**TASK INSTRUCTIONS:**
Would you copy out each line of the records below that includes the word "Import"?

----------------

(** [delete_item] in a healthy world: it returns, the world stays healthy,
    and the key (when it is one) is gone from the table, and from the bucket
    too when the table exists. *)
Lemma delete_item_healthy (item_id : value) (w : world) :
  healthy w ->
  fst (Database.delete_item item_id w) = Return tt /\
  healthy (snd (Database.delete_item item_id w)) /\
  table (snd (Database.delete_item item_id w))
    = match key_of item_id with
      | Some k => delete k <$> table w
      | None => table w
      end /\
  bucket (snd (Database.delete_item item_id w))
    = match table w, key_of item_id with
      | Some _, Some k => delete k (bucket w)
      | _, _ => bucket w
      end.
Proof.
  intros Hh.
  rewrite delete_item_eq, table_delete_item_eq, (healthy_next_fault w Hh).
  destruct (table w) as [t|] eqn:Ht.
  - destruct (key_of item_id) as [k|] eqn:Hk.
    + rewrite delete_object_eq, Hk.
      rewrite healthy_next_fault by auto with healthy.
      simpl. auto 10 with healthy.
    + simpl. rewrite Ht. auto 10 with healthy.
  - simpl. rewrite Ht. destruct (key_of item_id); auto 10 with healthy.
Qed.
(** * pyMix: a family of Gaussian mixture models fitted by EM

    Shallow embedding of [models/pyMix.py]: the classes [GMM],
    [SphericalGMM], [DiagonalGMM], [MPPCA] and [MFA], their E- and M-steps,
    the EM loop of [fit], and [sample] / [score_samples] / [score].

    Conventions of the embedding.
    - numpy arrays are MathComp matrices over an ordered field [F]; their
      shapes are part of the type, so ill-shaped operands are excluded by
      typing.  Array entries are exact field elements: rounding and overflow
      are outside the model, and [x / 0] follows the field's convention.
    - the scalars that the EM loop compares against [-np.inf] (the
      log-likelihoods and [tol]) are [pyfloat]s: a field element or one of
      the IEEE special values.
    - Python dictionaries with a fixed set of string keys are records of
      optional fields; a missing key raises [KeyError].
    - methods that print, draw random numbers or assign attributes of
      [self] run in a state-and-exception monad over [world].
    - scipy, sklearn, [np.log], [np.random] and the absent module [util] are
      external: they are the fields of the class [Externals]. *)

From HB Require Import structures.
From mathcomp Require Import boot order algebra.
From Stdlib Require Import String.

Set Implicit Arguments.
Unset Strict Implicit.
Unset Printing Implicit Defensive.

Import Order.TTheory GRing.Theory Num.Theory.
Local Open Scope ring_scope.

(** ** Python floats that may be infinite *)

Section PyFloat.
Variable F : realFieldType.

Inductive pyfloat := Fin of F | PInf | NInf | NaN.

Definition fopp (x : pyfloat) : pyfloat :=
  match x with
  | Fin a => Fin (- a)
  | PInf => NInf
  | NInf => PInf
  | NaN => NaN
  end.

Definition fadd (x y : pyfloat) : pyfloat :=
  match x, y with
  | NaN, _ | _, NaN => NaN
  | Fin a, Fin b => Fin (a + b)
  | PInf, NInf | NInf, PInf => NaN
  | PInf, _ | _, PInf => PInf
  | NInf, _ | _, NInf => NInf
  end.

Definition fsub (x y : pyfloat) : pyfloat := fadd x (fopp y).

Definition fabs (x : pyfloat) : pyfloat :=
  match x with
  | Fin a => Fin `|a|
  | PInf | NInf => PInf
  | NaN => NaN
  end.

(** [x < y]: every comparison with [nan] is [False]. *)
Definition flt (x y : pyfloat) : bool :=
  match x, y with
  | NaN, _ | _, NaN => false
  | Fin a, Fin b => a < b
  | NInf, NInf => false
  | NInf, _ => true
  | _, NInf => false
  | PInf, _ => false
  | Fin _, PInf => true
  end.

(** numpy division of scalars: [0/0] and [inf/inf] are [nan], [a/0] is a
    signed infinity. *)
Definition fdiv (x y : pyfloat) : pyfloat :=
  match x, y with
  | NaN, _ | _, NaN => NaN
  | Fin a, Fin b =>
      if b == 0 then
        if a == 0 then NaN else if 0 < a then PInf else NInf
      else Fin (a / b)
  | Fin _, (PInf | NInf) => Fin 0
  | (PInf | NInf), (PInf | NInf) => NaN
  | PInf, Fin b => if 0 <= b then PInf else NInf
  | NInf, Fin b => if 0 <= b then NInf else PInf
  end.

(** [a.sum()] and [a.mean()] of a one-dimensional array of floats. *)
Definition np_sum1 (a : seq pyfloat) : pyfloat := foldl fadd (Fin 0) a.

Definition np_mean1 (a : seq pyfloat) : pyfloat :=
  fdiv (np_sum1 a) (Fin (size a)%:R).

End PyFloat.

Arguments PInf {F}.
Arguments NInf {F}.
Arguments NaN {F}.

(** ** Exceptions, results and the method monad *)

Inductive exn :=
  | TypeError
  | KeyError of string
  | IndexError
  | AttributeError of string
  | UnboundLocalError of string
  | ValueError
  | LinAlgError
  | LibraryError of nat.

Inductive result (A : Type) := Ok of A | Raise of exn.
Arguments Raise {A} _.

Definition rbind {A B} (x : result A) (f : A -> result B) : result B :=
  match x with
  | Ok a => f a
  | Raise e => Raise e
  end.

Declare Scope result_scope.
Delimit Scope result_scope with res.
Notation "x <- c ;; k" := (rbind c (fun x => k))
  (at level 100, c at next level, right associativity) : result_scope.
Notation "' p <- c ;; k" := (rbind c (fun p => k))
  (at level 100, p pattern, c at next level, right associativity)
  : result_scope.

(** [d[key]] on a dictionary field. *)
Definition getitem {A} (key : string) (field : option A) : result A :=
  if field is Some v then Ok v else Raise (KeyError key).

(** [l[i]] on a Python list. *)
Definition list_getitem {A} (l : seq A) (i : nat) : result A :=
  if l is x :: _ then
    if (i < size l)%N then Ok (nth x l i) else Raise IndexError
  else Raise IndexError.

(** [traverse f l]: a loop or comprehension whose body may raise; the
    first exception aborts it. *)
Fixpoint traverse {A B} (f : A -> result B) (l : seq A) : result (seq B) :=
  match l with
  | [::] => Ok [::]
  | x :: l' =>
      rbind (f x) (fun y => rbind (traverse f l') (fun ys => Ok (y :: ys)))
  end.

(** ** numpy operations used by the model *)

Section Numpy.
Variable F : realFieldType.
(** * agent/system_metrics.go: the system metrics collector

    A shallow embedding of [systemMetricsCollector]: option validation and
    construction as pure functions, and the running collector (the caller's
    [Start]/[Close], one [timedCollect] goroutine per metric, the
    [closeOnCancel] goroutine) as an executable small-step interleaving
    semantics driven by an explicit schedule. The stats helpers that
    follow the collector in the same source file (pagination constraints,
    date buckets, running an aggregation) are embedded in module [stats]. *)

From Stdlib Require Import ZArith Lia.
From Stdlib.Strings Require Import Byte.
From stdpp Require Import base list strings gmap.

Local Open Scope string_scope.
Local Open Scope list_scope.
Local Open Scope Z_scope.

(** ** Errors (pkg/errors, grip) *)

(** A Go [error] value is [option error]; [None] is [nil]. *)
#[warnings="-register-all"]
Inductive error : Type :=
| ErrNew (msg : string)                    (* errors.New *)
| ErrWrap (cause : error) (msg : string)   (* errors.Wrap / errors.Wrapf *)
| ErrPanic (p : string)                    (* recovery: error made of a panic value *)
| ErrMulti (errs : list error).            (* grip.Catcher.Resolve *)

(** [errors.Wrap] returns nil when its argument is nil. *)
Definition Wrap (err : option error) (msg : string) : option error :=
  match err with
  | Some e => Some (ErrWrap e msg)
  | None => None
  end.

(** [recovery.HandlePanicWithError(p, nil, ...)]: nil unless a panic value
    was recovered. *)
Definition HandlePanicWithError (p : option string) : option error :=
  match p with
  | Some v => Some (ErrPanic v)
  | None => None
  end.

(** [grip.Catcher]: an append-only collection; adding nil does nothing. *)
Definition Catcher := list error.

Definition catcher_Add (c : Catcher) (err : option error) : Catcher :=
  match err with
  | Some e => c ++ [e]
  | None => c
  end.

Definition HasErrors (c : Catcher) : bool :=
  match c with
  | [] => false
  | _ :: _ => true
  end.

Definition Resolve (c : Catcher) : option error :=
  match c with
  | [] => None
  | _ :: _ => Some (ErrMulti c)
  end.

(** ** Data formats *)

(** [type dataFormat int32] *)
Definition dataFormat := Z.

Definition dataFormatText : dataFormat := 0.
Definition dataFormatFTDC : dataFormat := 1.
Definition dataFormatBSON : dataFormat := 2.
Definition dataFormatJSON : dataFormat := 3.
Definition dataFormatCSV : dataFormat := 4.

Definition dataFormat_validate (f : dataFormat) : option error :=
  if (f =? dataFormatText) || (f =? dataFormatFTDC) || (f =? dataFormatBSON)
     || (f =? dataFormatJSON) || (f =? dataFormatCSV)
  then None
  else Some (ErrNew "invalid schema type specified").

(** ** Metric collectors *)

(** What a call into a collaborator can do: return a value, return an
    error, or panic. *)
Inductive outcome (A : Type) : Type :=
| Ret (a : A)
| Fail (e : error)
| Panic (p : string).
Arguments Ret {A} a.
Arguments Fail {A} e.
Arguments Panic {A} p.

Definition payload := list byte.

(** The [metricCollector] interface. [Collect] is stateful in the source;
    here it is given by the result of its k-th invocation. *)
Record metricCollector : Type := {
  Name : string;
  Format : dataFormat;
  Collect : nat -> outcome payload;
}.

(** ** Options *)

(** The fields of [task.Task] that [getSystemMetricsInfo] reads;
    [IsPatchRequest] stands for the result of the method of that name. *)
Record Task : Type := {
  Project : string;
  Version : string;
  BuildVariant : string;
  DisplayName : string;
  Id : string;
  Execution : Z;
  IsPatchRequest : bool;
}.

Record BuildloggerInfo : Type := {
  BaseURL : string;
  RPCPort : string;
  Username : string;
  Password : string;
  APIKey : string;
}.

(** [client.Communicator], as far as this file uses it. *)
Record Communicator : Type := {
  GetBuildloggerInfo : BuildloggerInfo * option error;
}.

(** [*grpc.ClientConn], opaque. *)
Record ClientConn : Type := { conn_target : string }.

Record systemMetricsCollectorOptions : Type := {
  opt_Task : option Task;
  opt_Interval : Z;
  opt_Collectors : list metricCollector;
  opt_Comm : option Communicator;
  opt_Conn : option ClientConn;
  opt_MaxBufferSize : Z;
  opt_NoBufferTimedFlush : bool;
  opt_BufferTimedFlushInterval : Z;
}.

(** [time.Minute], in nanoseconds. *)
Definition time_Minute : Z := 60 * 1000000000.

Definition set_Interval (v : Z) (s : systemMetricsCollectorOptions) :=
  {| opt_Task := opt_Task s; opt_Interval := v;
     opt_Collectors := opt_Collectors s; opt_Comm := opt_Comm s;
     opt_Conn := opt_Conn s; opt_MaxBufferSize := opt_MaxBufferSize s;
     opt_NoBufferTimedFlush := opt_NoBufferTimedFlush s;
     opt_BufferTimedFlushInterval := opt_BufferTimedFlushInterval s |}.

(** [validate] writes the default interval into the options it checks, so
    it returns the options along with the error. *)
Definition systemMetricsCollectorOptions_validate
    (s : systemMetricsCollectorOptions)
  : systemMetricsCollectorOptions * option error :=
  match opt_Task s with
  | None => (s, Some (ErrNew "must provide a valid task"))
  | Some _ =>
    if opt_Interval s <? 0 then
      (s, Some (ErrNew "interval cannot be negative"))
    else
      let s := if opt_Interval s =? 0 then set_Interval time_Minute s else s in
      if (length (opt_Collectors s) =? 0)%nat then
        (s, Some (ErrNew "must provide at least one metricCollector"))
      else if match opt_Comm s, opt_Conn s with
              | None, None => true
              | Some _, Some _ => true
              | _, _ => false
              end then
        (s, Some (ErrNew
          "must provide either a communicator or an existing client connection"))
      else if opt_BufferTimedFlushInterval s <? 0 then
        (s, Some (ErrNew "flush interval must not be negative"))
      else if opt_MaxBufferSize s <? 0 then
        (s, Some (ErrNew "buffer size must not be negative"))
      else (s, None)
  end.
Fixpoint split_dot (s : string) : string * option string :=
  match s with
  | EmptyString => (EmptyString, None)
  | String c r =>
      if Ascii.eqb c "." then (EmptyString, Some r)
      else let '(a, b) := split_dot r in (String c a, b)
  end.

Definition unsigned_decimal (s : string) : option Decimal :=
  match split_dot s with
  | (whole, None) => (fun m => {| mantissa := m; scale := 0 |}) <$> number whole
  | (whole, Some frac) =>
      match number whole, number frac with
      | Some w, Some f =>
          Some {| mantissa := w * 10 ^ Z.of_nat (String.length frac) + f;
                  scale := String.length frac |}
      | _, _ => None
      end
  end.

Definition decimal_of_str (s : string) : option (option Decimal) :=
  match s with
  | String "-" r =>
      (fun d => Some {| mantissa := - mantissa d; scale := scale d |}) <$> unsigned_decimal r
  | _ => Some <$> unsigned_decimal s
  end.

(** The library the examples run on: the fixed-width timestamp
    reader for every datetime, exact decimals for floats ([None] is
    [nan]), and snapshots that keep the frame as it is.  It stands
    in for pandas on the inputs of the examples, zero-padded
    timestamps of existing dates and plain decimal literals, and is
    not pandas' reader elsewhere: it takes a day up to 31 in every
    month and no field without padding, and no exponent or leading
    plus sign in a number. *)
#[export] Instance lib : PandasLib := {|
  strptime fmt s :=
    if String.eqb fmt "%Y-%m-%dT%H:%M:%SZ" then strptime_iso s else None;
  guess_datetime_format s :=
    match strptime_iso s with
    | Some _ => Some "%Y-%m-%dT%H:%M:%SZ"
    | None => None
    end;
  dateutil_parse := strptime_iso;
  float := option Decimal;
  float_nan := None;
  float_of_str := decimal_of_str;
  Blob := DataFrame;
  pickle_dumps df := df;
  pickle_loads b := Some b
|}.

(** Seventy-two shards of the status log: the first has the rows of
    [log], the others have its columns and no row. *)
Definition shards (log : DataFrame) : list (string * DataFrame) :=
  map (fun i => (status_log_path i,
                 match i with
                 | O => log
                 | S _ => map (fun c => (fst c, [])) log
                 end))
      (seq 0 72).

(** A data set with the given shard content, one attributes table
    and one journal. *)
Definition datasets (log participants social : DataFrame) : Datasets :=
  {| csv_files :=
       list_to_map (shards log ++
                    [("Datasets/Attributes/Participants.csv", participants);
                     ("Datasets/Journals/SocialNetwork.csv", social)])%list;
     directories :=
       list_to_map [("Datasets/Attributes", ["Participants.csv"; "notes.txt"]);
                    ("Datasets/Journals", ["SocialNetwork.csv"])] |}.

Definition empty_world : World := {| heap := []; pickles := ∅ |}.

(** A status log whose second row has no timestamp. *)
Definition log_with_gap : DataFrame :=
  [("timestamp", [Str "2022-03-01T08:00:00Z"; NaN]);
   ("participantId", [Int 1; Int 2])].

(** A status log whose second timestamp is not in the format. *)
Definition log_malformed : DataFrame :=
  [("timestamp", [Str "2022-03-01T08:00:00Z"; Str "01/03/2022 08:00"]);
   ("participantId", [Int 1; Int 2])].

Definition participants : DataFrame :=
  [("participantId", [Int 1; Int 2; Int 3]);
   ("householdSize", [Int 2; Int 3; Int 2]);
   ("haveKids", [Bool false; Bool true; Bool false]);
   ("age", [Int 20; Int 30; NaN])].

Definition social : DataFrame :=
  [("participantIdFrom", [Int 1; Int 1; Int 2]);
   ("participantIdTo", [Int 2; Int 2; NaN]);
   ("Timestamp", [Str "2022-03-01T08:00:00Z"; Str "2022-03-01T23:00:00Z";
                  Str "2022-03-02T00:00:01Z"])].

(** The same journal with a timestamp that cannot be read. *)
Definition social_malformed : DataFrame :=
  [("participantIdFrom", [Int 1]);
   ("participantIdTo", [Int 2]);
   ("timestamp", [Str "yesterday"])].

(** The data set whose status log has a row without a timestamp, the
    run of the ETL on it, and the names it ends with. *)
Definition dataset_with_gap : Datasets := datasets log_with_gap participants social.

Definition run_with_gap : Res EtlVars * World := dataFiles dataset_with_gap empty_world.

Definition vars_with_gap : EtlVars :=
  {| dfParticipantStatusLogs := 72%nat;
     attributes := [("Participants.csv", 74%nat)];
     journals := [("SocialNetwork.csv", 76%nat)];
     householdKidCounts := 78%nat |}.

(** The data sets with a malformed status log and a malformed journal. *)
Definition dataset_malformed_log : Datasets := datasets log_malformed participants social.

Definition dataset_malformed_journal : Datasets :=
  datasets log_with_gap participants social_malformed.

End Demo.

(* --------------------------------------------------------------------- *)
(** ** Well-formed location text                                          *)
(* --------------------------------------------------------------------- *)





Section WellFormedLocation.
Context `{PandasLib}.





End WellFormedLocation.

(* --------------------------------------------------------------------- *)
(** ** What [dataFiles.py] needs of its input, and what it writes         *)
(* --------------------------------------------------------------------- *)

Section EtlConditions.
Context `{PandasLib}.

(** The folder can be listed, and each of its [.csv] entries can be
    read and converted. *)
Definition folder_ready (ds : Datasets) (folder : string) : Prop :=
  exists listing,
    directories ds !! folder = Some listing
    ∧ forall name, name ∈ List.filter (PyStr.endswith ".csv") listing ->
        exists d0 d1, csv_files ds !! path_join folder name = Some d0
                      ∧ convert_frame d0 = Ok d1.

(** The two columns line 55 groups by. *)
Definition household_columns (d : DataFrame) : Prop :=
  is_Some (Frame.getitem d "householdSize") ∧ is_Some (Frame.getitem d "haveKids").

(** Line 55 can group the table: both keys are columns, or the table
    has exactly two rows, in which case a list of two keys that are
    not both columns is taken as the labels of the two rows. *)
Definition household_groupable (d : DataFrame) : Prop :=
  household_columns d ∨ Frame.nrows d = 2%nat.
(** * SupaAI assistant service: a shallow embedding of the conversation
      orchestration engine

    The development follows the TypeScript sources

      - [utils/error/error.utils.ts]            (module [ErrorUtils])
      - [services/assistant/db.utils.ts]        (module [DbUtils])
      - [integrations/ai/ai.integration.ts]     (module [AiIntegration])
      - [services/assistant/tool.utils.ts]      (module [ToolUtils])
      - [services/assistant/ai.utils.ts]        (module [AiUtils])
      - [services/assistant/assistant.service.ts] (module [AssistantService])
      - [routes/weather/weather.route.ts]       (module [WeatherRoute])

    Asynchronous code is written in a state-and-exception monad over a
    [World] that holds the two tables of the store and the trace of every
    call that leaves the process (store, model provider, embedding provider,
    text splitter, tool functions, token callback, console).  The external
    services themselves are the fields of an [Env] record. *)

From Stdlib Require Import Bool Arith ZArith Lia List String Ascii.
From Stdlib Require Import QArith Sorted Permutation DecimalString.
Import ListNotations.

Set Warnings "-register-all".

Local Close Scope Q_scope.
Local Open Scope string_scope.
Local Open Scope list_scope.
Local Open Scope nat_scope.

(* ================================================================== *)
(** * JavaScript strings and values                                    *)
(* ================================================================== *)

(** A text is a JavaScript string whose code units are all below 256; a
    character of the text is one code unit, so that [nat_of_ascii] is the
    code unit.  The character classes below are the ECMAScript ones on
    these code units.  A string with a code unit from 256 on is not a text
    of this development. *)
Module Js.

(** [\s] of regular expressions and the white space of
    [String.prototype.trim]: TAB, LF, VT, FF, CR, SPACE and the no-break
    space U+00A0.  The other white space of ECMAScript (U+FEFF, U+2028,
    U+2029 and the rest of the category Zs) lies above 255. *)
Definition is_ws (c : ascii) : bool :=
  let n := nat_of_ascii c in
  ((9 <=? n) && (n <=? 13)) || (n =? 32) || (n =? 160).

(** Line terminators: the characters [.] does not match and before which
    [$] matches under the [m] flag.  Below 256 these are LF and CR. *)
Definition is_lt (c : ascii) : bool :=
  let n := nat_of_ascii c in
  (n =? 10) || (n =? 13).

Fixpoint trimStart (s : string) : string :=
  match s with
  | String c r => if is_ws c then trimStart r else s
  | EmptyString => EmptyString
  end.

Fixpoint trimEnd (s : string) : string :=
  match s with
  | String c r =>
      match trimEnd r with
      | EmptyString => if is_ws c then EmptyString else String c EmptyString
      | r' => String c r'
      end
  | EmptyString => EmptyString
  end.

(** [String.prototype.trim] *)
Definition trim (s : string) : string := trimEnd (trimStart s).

----------------

**REPLY TO THE TASK:**
From HB Require Import structures.
From mathcomp Require Import boot order algebra.
From Stdlib Require Import String.
Import Order.TTheory GRing.Theory Num.Theory.
From Stdlib Require Import ZArith Lia.
From Stdlib.Strings Require Import Byte.
From stdpp Require Import base list strings gmap.
From Stdlib Require Import Bool Arith ZArith Lia List String Ascii.
From Stdlib Require Import QArith Sorted Permutation DecimalString.
Import ListNotations.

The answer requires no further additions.